◆ HOW TO COMPLETE THIS TASK ◆
Pull each line holding the word "reflexivity" from the data.

◆ INPUT DATA ◆
(** C8. With [blockHeldDuringFall] set, [holdBlock] returns its argument;
    so the second of two holds changes nothing, also when moves, rotations
    and falls that do not lock come between them.  Every lock clears the
    flag, after which a hold is carried out again. *)
Theorem C8_hold_once_per_piece (s : State) :
  (blockHeldDuringFall s = true -> holdBlock s = Ok s)
  /\ (forall s1, holdBlock s = Ok s1 ->
        blockHeldDuringFall s1 = true
        /\ holdBlock s1 = Ok s1
        /\ forall s2,
             ((exists direction, move direction s1 = Ok s2)
              \/ rotateBlock s1 = Ok s2
              \/ (canMoveDown s1 = Ok true /\ tick s1 = Ok s2)) ->
             holdBlock s2 = Ok s2)
  /\ (forall s', handleBlockLocking s = Ok s' ->
        blockHeldDuringFall s' = false
        /\ forall s'', holdBlock s' = Ok s'' ->
             heldBlock s'' = Some (createFallingBlock (type (fallingBlock s')))
             /\ blockHeldDuringFall s'' = true).
Proof.
  assert (Hheld : forall t, blockHeldDuringFall t = true -> holdBlock t = Ok t).
  { intros t Ht. unfold holdBlock. now rewrite Ht. }
  assert (Hset : forall t t', holdBlock t = Ok t' -> blockHeldDuringFall t' = true).
  { intros t t'. unfold holdBlock.
    destruct (blockHeldDuringFall t) eqn:Et; [now intros [= <-]|].
    destruct (bool_decide _); cbn [bind].
    - now intros [= <-].
    - destruct (drawFromBag _ _); cbn [bind]; [now intros [= <-] | discriminate]. }
  split; [apply Hheld|]. split.
  - intros s1 H1. pose proof (Hset _ _ H1) as Hf.
    split; [exact Hf|]. split; [now apply Hheld|].
    intros s2 [[direction Hm]|[Hr|[Hfree Ht]]]; apply Hheld.
    + now rewrite (move_keeps_hold_flag _ _ _ Hm).
    + now rewrite (rotateBlock_keeps_hold_flag _ _ Hr).
    + now rewrite (fall_keeps_hold_flag _ _ Hfree Ht).
  - intros s' (g & d & _ & _ & ->)%handleBlockLocking_Ok.
    split; [reflexivity|].
    intros s'' H''. split; [|now apply (Hset _ _ H'')].
    revert H''. unfold holdBlock.
    change (blockHeldDuringFall (clearFullRows _)) with false. cbv iota.
    destruct (bool_decide _); cbn [bind].
    + now intros [= <-].
    + destruct (drawFromBag _ _); cbn [bind]; [now intros [= <-] | discriminate].
Qed.

(** C9. For every state of the game whose falling block is of the Square
    kind, rotation is a no-op: the state, and with it the falling block, is
    returned unchanged.  ([rotateBlock_square] is the same for any state
    whose falling cells form the square.) *)
Theorem C9_square_rotation_is_noop (s : State) :
  reachable s ->
  type (fallingBlock s) = SQUARE ->
  rotateBlock s = Ok s
  /\ forall s', rotateBlock s = Ok s' -> fallingBlock s' = fallingBlock s.
Proof.
  intros Hwf%reachable_wellFormed Hsq.
  destruct (wf_square s Hwf Hsq) as (dx & dy & Hc).
  pose proof (rotateBlock_square s dx dy Hc) as Hr.
  split; [exact Hr|]. intros s' Hs'. rewrite Hr in Hs'. now injection Hs' as <-.
Qed.

Lemma C9_square_rotation_is_noop_witness :
  exists s,
    runActions 21 [MoveHardDown; MoveHardDown; MoveHardDown; Tick; MoveLeft]
      initialState = Some (Ok s)
    /\ type (fallingBlock s) = SQUARE
    /\ rotateBlock s = Ok s.
Proof.
  destruct (runActions 21 [MoveHardDown; MoveHardDown; MoveHardDown; Tick; MoveLeft]
              initialState) as [[s|f]|] eqn:E;
    [|vm_compute in E; discriminate E..].
  exists s. split; [reflexivity|].
  pose proof (runActions_reachable _ _ _ _ reachable_initial E) as Hreach.
  assert (Hsq : type (fallingBlock s) = SQUARE).
  { vm_compute in E. injection E as <-. reflexivity. }
  split; [exact Hsq|].
  exact (proj1 (C9_square_rotation_is_noop s Hreach Hsq)).
Defined.

(** C10. A hold that is carried out rebuilds both blocks with the block
    constructors: the new falling block is the spawn block of the held
    kind, or of the next kind when nothing was held, and the held block is
    the spawn block of the kind that was falling.  Neither depends on where
    the falling block had got to. *)
Theorem C10_hold_respawns_blocks (s s' : State) :
  blockHeldDuringFall s = false ->
  holdBlock s = Ok s' ->
  fallingBlock s'
  = createFallingBlock
      (match heldBlock s with
       | Some held => type held
       | None => type (nextBlock s)
       end)
  /\ heldBlock s' = Some (createFallingBlock (type (fallingBlock s)))
  /\ forall cs,
       exists s2,
         holdBlock (withFallingBlock s (withCells (fallingBlock s) cs)) = Ok s2
         /\ fallingBlock s2 = fallingBlock s'
         /\ heldBlock s2 = heldBlock s'.
Proof.
  intros Hflag. unfold holdBlock. cbn [blockHeldDuringFall heldBlock withFallingBlock
    nextBlock currentSeed currentBag fallingBlock type withCells].
  rewrite Hflag.
  destruct (heldBlock s) as [held|] eqn:Eh.
  - rewrite bool_decide_eq_true_2 by eauto. cbn [bind].
    intros [= <-]. cbn. repeat split. intros cs. eexists. repeat split.
  - rewrite bool_decide_eq_false_2 by (intros [? ?]; discriminate).
    destruct (drawFromBag (currentSeed s) (currentBag s)) as [d|]; cbn [bind];
      [|discriminate].
    intros [= <-]. cbn. repeat split. intros cs. eexists. repeat split.
Qed.

Lemma C10_hold_respawns_blocks_witness :
  exists s',
    holdBlock (moveBlockDown initialState) = Ok s'
    /\ fallingBlock s' = lShapeBlock2
    /\ heldBlock s' = Some tShapeBlock.
Proof.
  destruct (holdBlock (moveBlockDown initialState)) as [s'|f] eqn:E;
    [|vm_compute in E; discriminate E].
  exists s'. split; [reflexivity|].
  destruct (C10_hold_respawns_blocks (moveBlockDown initialState) s' eq_refl E)
    as (Hf & Hh & _).
  split; [exact Hf | exact Hh].
Defined.

(** * Further properties of the engine *)

(** X1. Every state the reducer produces from [initialState] is well formed,
    and on such a state no action faults: with fuel for 21 levels of
    recursion the reducer returns a state, which is reachable in turn. *)
Theorem X1_engine_never_faults (fuel : nat) (s : State) (action : Action) :
  reachable s ->
  (21 <= fuel)%nat ->
  wellFormed s
  /\ exists s', reducer fuel s action = Some (Ok s') /\ reachable s'.
Proof.
  intros Hreach Hfuel. pose proof (reachable_wellFormed s Hreach) as Hwf.
  split; [assumption|].
  destruct (reducer_total fuel s action Hwf Hfuel) as [s' Hs'].
  exists s'. split; [assumption|]. eapply reachable_step; eassumption.
Qed.

Lemma X1_engine_never_faults_witness :
  exists s', reducer 21 initialState MoveHardDown = Some (Ok s') /\ reachable s'.
Proof.
  exact (proj2 (X1_engine_never_faults 21 initialState MoveHardDown
                  reachable_initial (le_n 21))).
Defined.

(** X2. A tick moves the falling block down one cell height when
    [canMoveDown] allows it and locks the block where it is otherwise;
    [moveDown] is [tick]. *)
Theorem X2_tick_falls_or_locks (s : State) :
  tick s
  = (b <- canMoveDown s ;;
     if b then Ok (moveBlockDown s) else handleBlockLocking s)
  /\ moveDown s = tick s
  /\ cells (fallingBlock (moveBlockDown s))
     = translate 0 Block.HEIGHT (cells (fallingBlock s)).
Proof.
  split; [apply tick_canMoveDown|]. split; [reflexivity|].
  unfold moveBlockDown, translate. cbn [fallingBlock withFallingBlock cells withCells].
  apply list_fmap_ext. intros _ c _. f_equal. lia.
Qed.

(** X3. Line clearing adds the cleared rows to the accumulator; when it
    reaches [LEVEL_UP_LINES] the level goes up by one, capped at 6, the
    accumulator restarts from 0, and the new level is what [level$]
    receives. *)
Theorem X3_level_up (s : State) :
  let k := Z.of_nat (length (List.filter isFullRow (placedBlocks s))) in
  (Constants.LEVEL_UP_LINES <= linesCleared s + k ->
   level (clearFullRows s) = Z.min (level s + 1) 6
   /\ linesCleared (clearFullRows s) = 0
   /\ clearFullRows_emits s = Some (level (clearFullRows s)))
  /\ (linesCleared s + k < Constants.LEVEL_UP_LINES ->
      level (clearFullRows s) = level s
      /\ linesCleared (clearFullRows s) = linesCleared s + k
      /\ clearFullRows_emits s = None).
Proof.
  intros k.
  assert (Hk : Z.of_nat (length (placedBlocks s))
               - Z.of_nat (length (List.filter (fun row => negb (isFullRow row))
                                               (placedBlocks s))) = k).
  { unfold k. rewrite (filter_length_split isFullRow (placedBlocks s)) at 1. lia. }
  unfold clearFullRows, clearFullRows_emits. cbn [level linesCleared]. rewrite Hk.
  split; intros H.
  - destruct (Z.geb_spec (linesCleared s + k) Constants.LEVEL_UP_LINES); [auto|lia].
  - destruct (Z.geb_spec (linesCleared s + k) Constants.LEVEL_UP_LINES); [lia|auto].
Qed.

(** X4. [isValidPosition] accepts a block exactly when each of its cells is
    on the board and the grid cell at its row and column index, if the grid
    has one, is not placed. *)
Theorem X4_isValidPosition_spec (block : FallingBlock) (rows : Grid) :
  isValidPosition block rows = true
  <-> Forall (fun c =>
                onBoard c
                /\ forall row cell,
                     js_index rows (y c / Block.HEIGHT) = Some row ->
                     js_index row (x c / Block.WIDTH) = Some cell ->
                     placed cell = false)
             (cells block).
Proof.
  unfold isValidPosition.
  assert (Hcell : forall c,
            invalidCell rows c = false
            <-> onBoard c
                /\ forall row cell,
                     js_index rows (y c / Block.HEIGHT) = Some row ->
                     js_index row (x c / Block.WIDTH) = Some cell ->
                     placed cell = false).
  { intros c. unfold invalidCell, onBoard.
    destruct (Z.ltb_spec (x c) 0); [split; [discriminate | lia]|].
    destruct (Z.geb_spec (x c) Viewport.CANVAS_WIDTH); [split; [discriminate | lia]|].
    destruct (Z.ltb_spec (y c) 0); [split; [discriminate | lia]|].
    destruct (Z.geb_spec (y c) Viewport.CANVAS_HEIGHT); [split; [discriminate | lia]|].
    cbn [orb].
    destruct (js_index rows (y c / Block.HEIGHT)) as [row|].
    - destruct (js_index row (x c / Block.WIDTH)) as [cell|] eqn:Ecell.
      + split.
        * intros Hp. split; [lia|]. intros row' cell' [= <-] Hcell'. congruence.
        * intros [_ Hp]. now apply (Hp row cell).
      + split; [|reflexivity]. intros _. split; [lia|].
        intros row' cell' [= <-] Hcell'. congruence.
    - split; [|reflexivity]. intros _. split; [lia | discriminate]. }
  induction (cells block) as [|c cs IH]; [split; [constructor | reflexivity]|].
  cbn [List.filter]. destruct (invalidCell rows c) eqn:Ec.
  - split; [discriminate|]. intros Hall. apply Forall_cons in Hall as [Hc _].
    apply Hcell in Hc. congruence.
  - rewrite IH. split.
    + intros Hcs. constructor; [now apply Hcell | assumption].
    + intros Hall. now apply Forall_cons in Hall as [_ ?].
Qed.

(** ** Rotation geometry *)

Lemma rotated_cell (pivot c : Cell) (isLineHorizontal : bool) :
  generateRotatedCells [c] pivot isLineHorizontal
  = [ if isLineHorizontal
      then mkCell (x pivot + (y c - y pivot)) (y pivot + - (x c - x pivot))
      else mkCell (x pivot + - (y c - y pivot)) (y pivot + (x c - x pivot)) ].
Proof. destruct isLineHorizontal; reflexivity. Qed.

◆ RESPONSE AREA ◆
    split; [reflexivity|].
  exists s. split; [reflexivity|].
  { vm_compute in E. injection E as <-. reflexivity. }
  exists s'. split; [reflexivity|].
  split; [apply tick_canMoveDown|]. split; [reflexivity|].
      + split; [|reflexivity]. intros _. split; [lia|].
    - split; [|reflexivity]. intros _. split; [lia | discriminate]. }
  induction (cells block) as [|c cs IH]; [split; [constructor | reflexivity]|].
Proof. destruct isLineHorizontal; reflexivity. Qed.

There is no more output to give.